I have two arrays:
const arr1 = ['abc', 'def', 'ghi', 'jkl'];
const arr2 = ['123', 'abc', 'jkl', '456', '789'];
What would be the cleanest way to return arr2 without the elements of arr1?
I guess arr2.filter(x => arr1.indexOf(x) < 0) would work, but is there a cleaner way?
You can do a very slight optimization by using includes.
arr2.filter(x => !arr1.includes(x))
Keep in mind this can become a slow operation for large arrays O(mn). You can optimize for large data sets by using a Set.
const arr1_set = new Set(arr1) // O(n) space
arr2.filter(x => !arr1_set.has(x)) // O(n) time
More info here: Computing set intersection in linear time?

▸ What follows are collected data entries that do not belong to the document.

(* ===== verification/Star.v ===== *)
(** * The star classifier ([crates/effects/src/star.rs], [crates/types/src/legs.rs])

    How the shards of a routed transaction divide its execution. The shape of every
    node is read off the admitted manifest; a placement settles the roles, names
    the core's shards and every value edge that crosses, and decides whether the
    transaction runs divided or whole. The placement is the source's
    [ShardResolver] seam ([crates/effects/src/route.rs]), a parameter here. *)

From S2P Require Import Prelude WideMath Types Effects Conflict Modes Hbor Cells Writes Ledger Store Overlay Groups Capability Outcomes Rules Values Buckets Supply Session Grants Seals Conservation Receipt Closing Legs Locality Materialize Dsl Bounds Executor Walk.

(** ** The routing manifest, and what admission records of it *)

Module NodeInput.
Inductive NodeInput :=
  | Literal (v : Value)
  | Edge (source output : nat) (resource : ResourceAddr) (content : EdgeContent) (bounds : Walk.Bounds).
End NodeInput.
Abbreviation NodeInput := NodeInput.NodeInput.
Record Node := { nd_target : Address; nd_method : bytes; nd_inputs : list NodeInput; nd_evidence : list Claim }.
Abbreviation Manifest := (list Node).

Section signature.
Context (s : MethodSignature).

Definition declared_clauses : list Clause := ms_effects s ≫= clause_effects.
(** The walk of [is_reservation_shaped]: [None] is its early return. *)
Fixpoint reserves_of (clauses : list Clause) (reserves : nat) : option nat :=
  match clauses with
  | [] => Some reserves
  | Cl.Effect _ _ mode _ reach :: clauses =>
      match mode_expr_moves mode with
      | None => reserves_of clauses reserves
      | Some _ =>
          match mode, reach with
          | Me.Reserve _, None => reserves_of clauses (S reserves)
          | _, _ => None
          end
      end
  | _ :: clauses => reserves_of clauses reserves
  end.
Definition is_reservation_shaped : bool :=
  if negb (bool_decide (ms_issues s = [])) || negb (bool_decide (ms_destroys s = [])) || negb (bool_decide (length (ms_outputs s) = 1%nat))
  then false
  else bool_decide (reserves_of declared_clauses 0 = Some 1%nat).
Definition clause_reads (c : Clause) : bool :=
  match c with Cl.Effect _ _ mode _ _ => bool_decide (mode_expr_moves mode = None) | _ => true end.
Definition commits_nothing : bool :=
  bool_decide (length (ms_outputs s) = 0%nat) && bool_decide (length (ms_issues s) = 0%nat) && bool_decide (ms_destroys s = []) &&
  forallb clause_reads declared_clauses.
(** The one shape the kernel deposits itself, matched in place of the source's [==] on it. *)
Definition is_vault_deposit : bool :=
  negb (ms_declines s) && negb (ms_answers s) &&
  match ms_params s, ms_abi s, ms_effects s, ms_outputs s, ms_issues s, ms_destroys s with
  | [ParamType.Bucket], [AbiHandle 0 0; AbiBucket 0],
    [Cl.Effect None (Te.Point (Ex.ChildKey Ex.SelfAddr (Fixed slot) [Ex.ResourceOf (Ex.Arg 0)])) (Me.Delta In) (Some (Ex.ResourceOf (Ex.Arg 0))) None],
    [], [], [] => bool_decide (slot = VAULT)
  | _, _, _, _, _, _ => false
  end.
End signature.

Record NodeOrigin := {
  no_intent : IntentHash;
  no_local : Z;
  no_reservation_shaped : bool;
  no_commits_nothing : bool;
  no_vault_deposit : bool;
}.
Definition origin_of_node (intent : IntentHash) (local : Z) (s : MethodSignature) : NodeOrigin := {|
  no_intent := intent; no_local := local; no_reservation_shaped := is_reservation_shaped s;
  no_commits_nothing := commits_nothing s; no_vault_deposit := is_vault_deposit s |}.
Definition origin_unsigned (local : Z) : NodeOrigin := {|
  no_intent := 0; no_local := local; no_reservation_shaped := false; no_commits_nothing := false; no_vault_deposit := false |}.

Record FrameDeclaration := { fr_node : Z; fr_ordered : list DeclaredAccess }.
(** The parts of an admitted transaction routing reads. *)
Record AdmittedTx := {
  ad_manifest : Manifest;
  ad_frames : list FrameDeclaration;
  ad_calls : list NodeCall;
  ad_declaration : Declaration;
  ad_origins : list NodeOrigin;
}.
Definition declares (a : AdmittedTx) : list (list Address) :=
  (λ frame, (λ access, target_owner (target (da_effect access))) <$> fr_ordered frame) <$> ad_frames a.
Definition answered_at_admission (a : AdmittedTx) : list bool :=
  foldl (λ answered c, match c_node c with Some node => <[Z.to_nat node := false]> answered | None => answered end)
    ((λ call, forallb (λ rule, bool_decide (rule_judged rule = AtAdmission)) (nc_requires call)) <$> ad_calls a)
    (dc_conditions (ad_declaration a)).

(** ** Shapes *)

Inductive LegRole := Inbound | Core | Outbound | Attesting.
#[global] Instance LegRole_eq_dec : EqDecision LegRole.
Proof. solve_decision. Defined.
Record ValueEdge := { ve_source : nat; ve_output : nat; ve_non_fungible : bool }.
Record LegShape := {
  lg_target : Address;
  lg_role : LegRole;
  lg_edges : list ValueEdge;
  lg_presents : list Address;
  lg_declares : list Address;
  lg_intent : IntentHash;
  lg_local : Z;
}.
Definition of_edge (producer : LegShape) (consumer : Address) (output : nat) : CrossingId := {|
  x_producer := lg_target producer; x_consumer := consumer; x_intent := lg_intent producer; x_local := lg_local producer;
  x_output := Z.of_nat output |}.
(** X16: a websocket client that sends five bytes and closes. *)
Lemma websocket_short_header_is_logged_witness :
  let c := sample_conn (map one_byte [x47; x45; x54; x20; x2f]) in
  let req := websocket_request (c_reads c) in
  r_Upgrade req = inl c /\
  length (conn_stream (c_reads c)) < HeaderLen + 2 /\
  ServeHTTP sample_handler req
  = (hlog sample_handler (Error_read_header io_ErrUnexpectedEOF),
     Some (Conn_Close (set_reads c [])), Served None).
Proof.
  intros c req.
  assert (H1 : h_Connect sample_handler
               && bool_decide (r_Method req = "CONNECT"%string) = false)
    by reflexivity.
  assert (H2 : h_WebSocket sample_handler && r_IsWebSocketUpgrade req = true)
    by reflexivity.
  assert (H3 : r_Upgrade req = inl c) by reflexivity.
  assert (H4 : Forall (fun r => rr_err r = None) (c_reads c))
    by (repeat constructor).
  assert (H5 : length (conn_stream (c_reads c)) < HeaderLen + 2)
    by by_decide.
  exact (conj H3 (conj H5
           (websocket_short_header_is_logged sample_handler req c
              H1 H2 H3 H4 H5))).
Defined.

(** X17: the sample key over a websocket whose first read returns zero
    bytes: the key is found and the 18 bytes of payload are counted. *)
Lemma websocket_key_is_stream_prefix_witness :
  let evs := zero_read :: map one_byte (sample_key ++ [x0d]) in
  let rest := map one_byte (x01 :: http_request) in
  let c := sample_conn (evs ++ one_byte x0a :: rest) in
  let req := websocket_request (c_reads c) in
  take HeaderLen (conn_stream (c_reads c)) = sample_key /\
  h_upstream (ServeHTTP sample_handler req).1.1 !! sample_key
  = Some (18%Z, 0%Z).
Proof.
  intros evs rest c req.
  assert (H1 : h_Connect sample_handler
               && bool_decide (r_Method req = "CONNECT"%string) = false)
    by reflexivity.
  assert (H2 : h_WebSocket sample_handler && r_IsWebSocketUpgrade req = true)
    by reflexivity.
  assert (H3 : r_Upgrade req = inl c) by reflexivity.
  assert (H4 : c_reads c = evs ++ one_byte x0a :: rest) by reflexivity.
  assert (H5 : Forall (fun r => rr_err r = None) evs).
  { constructor; [done|].
    change (map one_byte (sample_key ++ [x0d]))
      with (one_byte <$> (sample_key ++ [x0d])).
    apply Forall_fmap, Forall_true. done. }
  assert (H6 : length (conn_stream evs) = HeaderLen + 1) by reflexivity.
  split; [reflexivity|].
  rewrite (websocket_key_is_stream_prefix sample_handler req c evs x0a rest
             H1 H2 H3 H4 H5 H6).
  vm_compute. reflexivity.
Defined.

(** X18: the sample key in an HTTP/2 CONNECT: relayed when the response
    writer flushes; with a verbose handler and a writer that does not, the
    panic comes with the verbose entry logged and the body unread. *)
Lemma validated_CONNECT_is_relayed_or_panics_witness :
  let req := connect_request (Basic ++ sample_key) in
  let verbose : Handler (gmap gostring (Z * Z)) unit :=
    mkHandler "" true true true sample_ledger tt [] in
  let plain :=
    mkRequest "CONNECT" 2 (Basic ++ sample_key) "198.51.100.7:40000"
      (r_Body req) false (r_Upgrade req) false in
  TrimPrefix (r_ProxyAuthorization req) Basic = sample_key /\
  (ServeHTTP sample_handler req).2 = Served None /\
  ServeHTTP verbose plain
  = (hlog verbose (Info_handle_http 2 "198.51.100.7:40000"), None,
     ServePanicked).
Proof.
  intros req verbose plain.
  assert (H1 : h_Connect sample_handler = true) by reflexivity.
  assert (H2 : r_Method req = "CONNECT"%string) by reflexivity.
  assert (H3 : r_ProtoMajor req <> 1%Z) by discriminate.
  assert (H4 : length (TrimPrefix (r_ProxyAuthorization req) Basic)
               = HeaderLen) by reflexivity.
  assert (H5 : Validate (h_upstream sample_handler)
                 (TrimPrefix (r_ProxyAuthorization req) Basic) = true)
    by (vm_compute; reflexivity).
  split; [reflexivity|]. split.
  - pose proof (validated_CONNECT_is_relayed_or_panics sample_handler req
                  H1 H2 H3 H4 H5) as H.
    change (w_Flusher req) with true in H. cbv zeta in H.
    destruct H as (nr & nw & err & body & _ & _ & Hend & _). exact Hend.
  - assert (H6 : r_ProtoMajor plain <> 1%Z) by discriminate.
    assert (H7 : Validate (h_upstream verbose)
                   (TrimPrefix (r_ProxyAuthorization plain) Basic) = true)
      by (vm_compute; reflexivity).
    pose proof (validated_CONNECT_is_relayed_or_panics verbose plain
                  eq_refl eq_refl H6 eq_refl H7) as H.
    change (w_Flusher plain) with false in H. cbv zeta in H.
    exact (proj1 H).
Defined.

(** X20: adding the password ["secret"] to the sample ledger. *)
Lemma app_admin_ledger_effect_witness :
  let r := mkAdminRequest "POST" (inl secret) in
  AppAdmin.upstream sample_admin = Some sample_ledger /\
  sample_Unmarshal secret = inl secret /\
  AppAdmin.AddUser sample_Unmarshal sample_admin r
  = (AppAdmin.mkAdmin (Some (AppAdmin.Add sample_ledger secret)),
     mkAdminResponse (Some StatusOK) None, None).
Proof.
  intros r.
  assert (H1 : AppAdmin.upstream sample_admin = Some sample_ledger)
    by reflexivity.
  assert (H2 : a_Body r = inl secret) by reflexivity.
  assert (H3 : sample_Unmarshal secret = inl secret) by reflexivity.
  split; [exact H1|]. split; [exact H3|].
  exact (proj1 (app_admin_ledger_effect sample_Unmarshal sample_admin
                  sample_ledger r secret secret H1 H2 H3) eq_refl).
Defined.

(** X21: a body with the sample key and a password adds the key only. *)
Lemma trojan_admin_key_takes_precedence_witness :
  let decode := fun b => inl (TrojanAdmin.mkUser b sample_key) in
  let r := mkAdminRequest "POST" (inl secret) in
  TrojanAdmin.Password (TrojanAdmin.mkUser secret sample_key) <> [] /\
  TrojanAdmin.AddUser decode (TrojanAdmin.mkAdmin (∅ : gmap gostring (Z * Z))) r
  = (TrojanAdmin.mkAdmin (TrojanAdmin.AddKey ∅ sample_key),
     mkAdminResponse (Some StatusOK) None, None).
Proof.
  intros decode r. split; [discriminate|].
  assert (H1 : a_Body r = inl secret) by reflexivity.
  assert (H2 : decode secret = inl (TrojanAdmin.mkUser secret sample_key))
    by reflexivity.
  assert (H3 : TrojanAdmin.Key (TrojanAdmin.mkUser secret sample_key) <> [])
    by discriminate.
  exact (proj1 (trojan_admin_key_takes_precedence decode
                  (TrojanAdmin.mkAdmin ∅) r secret
                  (TrojanAdmin.mkUser secret sample_key) H1 H2 H3) eq_refl).
Defined.


(** X24: ["secret"] is deleted, and a connection with its key falls
    back. *)
Lemma deleted_password_falls_back_witness :
  let up := AppAdmin.Add sample_ledger secret in
  let r := mkAdminRequest "DELETE" (inl secret) in
  let hdr := sample_hash secret ++ [x0d; x0a] in
  let rest := map one_byte (x01 :: http_request) in
  let l := set_Upstream sample_listener (AppAdmin.Delete up secret) in
  let c := sample_conn (map one_byte hdr ++ rest) in
  Validate up (ByteSliceToString (take HeaderLen hdr)) = true /\
  Validate (AppAdmin.Delete up secret)
    (ByteSliceToString (take HeaderLen hdr)) = false /\
  loop_conn l c = select_closed_or_send l (set_reads c rest) hdr.
Proof.
  intros up r hdr rest l c.
  assert (H1 : Validate (AppAdmin.Delete up secret)
                 (ByteSliceToString (take HeaderLen hdr)) = false)
    by (vm_compute; reflexivity).
  assert (H2 : x0a ∉ take (HeaderLen + 1) hdr) by by_decide.
  split; [vm_compute; reflexivity|]. split; [exact H1|].
  exact (proj1 (deleted_password_falls_back sample_Unmarshal
                  (AppAdmin.mkAdmin (Some up)) up r secret secret l c hdr rest
                  eq_refl eq_refl eq_refl eq_refl ltac:(discriminate) H1
                  eq_refl eq_refl eq_refl H2)).
Defined.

Your code is correct. You can also use include Method. Make sure to switch to ES7 to use it. Refer to below snippet -
var arr1 = [ 1, 2, 3, 4, 5 ];
var arr2 = [ 4, 5, 6 ];
var difference = arr1.filter(x => !arr2.includes(x));
console.log(difference);
/*
Output: [ 1, 2, 3]
*/
arr2 = arr2.filter( function( el ) {
return arr1.indexOf( el ) < 0;
});
arr2= arr2.filter( function( el ) {
return !arr1.includes( el );
} );
arr2= arr2.filter( ( el ) => !arr1.includes( el ) );
Hmm... I would have used a loop to solve this issue. Keep in mind that the filter method will actually return a new array and not make any changes to the array you are actually targeting. You're probably going to have to loop through arr2 and check each element to see if it is too in arr1 using a conditional or the includes method. If an element in arr2 in fact has a copy in arr1 then use the splice method to get rid of that element. Remember to keep track of what index you are testing so that you can pass it to the splice methods. Note: using the includes method would allow you to not use a loop in a loop. However, off the top of my head im not sure if this strategy will get you better than O^2. Hope this helps.